### WHAT TO WORK ON
Only the lines of the data below from the one with "exists r. symmetry. exact Hs." through the one with "unfold add_normalized. cbn [fst snd]." are wanted. Repeat them exactly.

### PROVIDED RECORDS
Lemma before_no_sep sep (s : str) : none_in (is_char sep) (before sep s).
Proof.
  unfold before. eapply Forall_impl; [apply take_while_all|]. cbn.
  now intros c ->%negb_true_iff.
Qed.

(** A string that holds a dot is what comes before its first dot, the dot
    and the rest. *)
Lemma before_dot_split (s : str) :
  contains "." s = true -> exists version, s = before "." s ++ py "." ++ version.
Proof.
  intros H. unfold before.
  pose proof (take_drop_while (fun c => negb (is_char "." c)) s) as Hs.
  destruct (drop_while (fun c => negb (is_char "." c)) s) as [|c r] eqn:E.
  - exfalso. rewrite app_nil_r in Hs.
    pose proof (take_while_all (fun c => negb (is_char "." c)) s) as Hall.
    rewrite Hs in Hall. assert (contains "." s = false); [|congruence].
    apply contains_false. eapply Forall_impl; [exact Hall|]. cbn.
    now intros c ->%negb_true_iff.
  - apply drop_while_head in E. apply negb_false_iff, is_char_eq in E. subst c.
    exists r. symmetry. exact Hs.
Qed.

Lemma add_normalized_consistent n t :
  consistent t -> consistent (add_normalized n t).
Proof.
  intros Ht. destruct n as [acc|]; [|assumption]. destruct t as [W N].
  unfold add_normalized. cbn [fst snd].
  destruct (contains "." acc) eqn:E; intros v Hv; cbn [fst snd] in *.
  - apply elem_of_union in Hv as [Hv|Hv%elem_of_singleton].
    + destruct (Ht v Hv) as [H1 H2].
      split; [apply elem_of_union; now left | assumption].
    + subst v. split; [|now apply before_dot_split].
      apply elem_of_union; right. now apply elem_of_singleton.
  - destruct (Ht v Hv) as [H1 H2].
    split; [apply elem_of_union; now left | assumption].
Qed.

Lemma parse_targets_lines_consistent lines t t' :
  consistent t -> for_each parse_targets_line lines t = Ok t' -> consistent t'.
Proof.
  revert t. induction lines as [|raw lines IH]; intros t Ht; cbn.
  - now intros [= <-].
  - rewrite parse_targets_line_normalized. cbn. apply IH.
    now apply add_normalized_consistent.
Qed.

(** C4: a normalized candidate that holds a dot goes to the versioned set
    and its part before the first dot to the unversioned set; one without a
    dot goes to the unversioned set only; so every versioned target of a
    list is its unversioned form, a dot and a version, and that unversioned
    form is an unversioned target. *)
Theorem parse_targets_sets_consistent :
  (forall acc W N c,
     normalize acc = Some c -> contains "." c = true ->
     _add acc (W, N) = Ok (W ∪ {[ c ]}, N ∪ {[ before "." c ]}))
  /\ (forall acc W N c,
        normalize acc = Some c -> contains "." c = false ->
        _add acc (W, N) = Ok (W, N ∪ {[ c ]}))
  /\ (forall acc t, normalize acc = None -> _add acc t = Ok t)
  /\ (forall lines, exists t,
        for_each parse_targets_line lines no_targets = Ok t
        /\ forall v, v ∈ t.1 ->
             before "." v ∈ t.2
             /\ none_in (is_char ".") (before "." v)
             /\ exists version, v = before "." v ++ py "." ++ version).
Proof.
  repeat split.
  - intros acc W N c Hn Hc. rewrite _add_normalized, Hn. cbn. now rewrite Hc.
  - intros acc W N c Hn Hc. rewrite _add_normalized, Hn. cbn. now rewrite Hc.
  - intros acc t Hn. now rewrite _add_normalized, Hn.
  - intros lines.
    destruct (parse_targets_lines_total lines no_targets) as [t Ht].
    exists t. split; [assumption|]. intros v Hv.
    assert (consistent no_targets) as H0 by (intros ? ?; set_solver).
    destruct (parse_targets_lines_consistent _ _ _ H0 Ht v Hv) as [H1 H2].
    repeat split; [assumption | apply before_no_sep | assumption].
Qed.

### YOUR RESPONSE
    exists r. symmetry. exact Hs.
Qed.

Lemma add_normalized_consistent n t :
  consistent t -> consistent (add_normalized n t).
Proof.
  intros Ht. destruct n as [acc|]; [|assumption]. destruct t as [W N].
  unfold add_normalized. cbn [fst snd].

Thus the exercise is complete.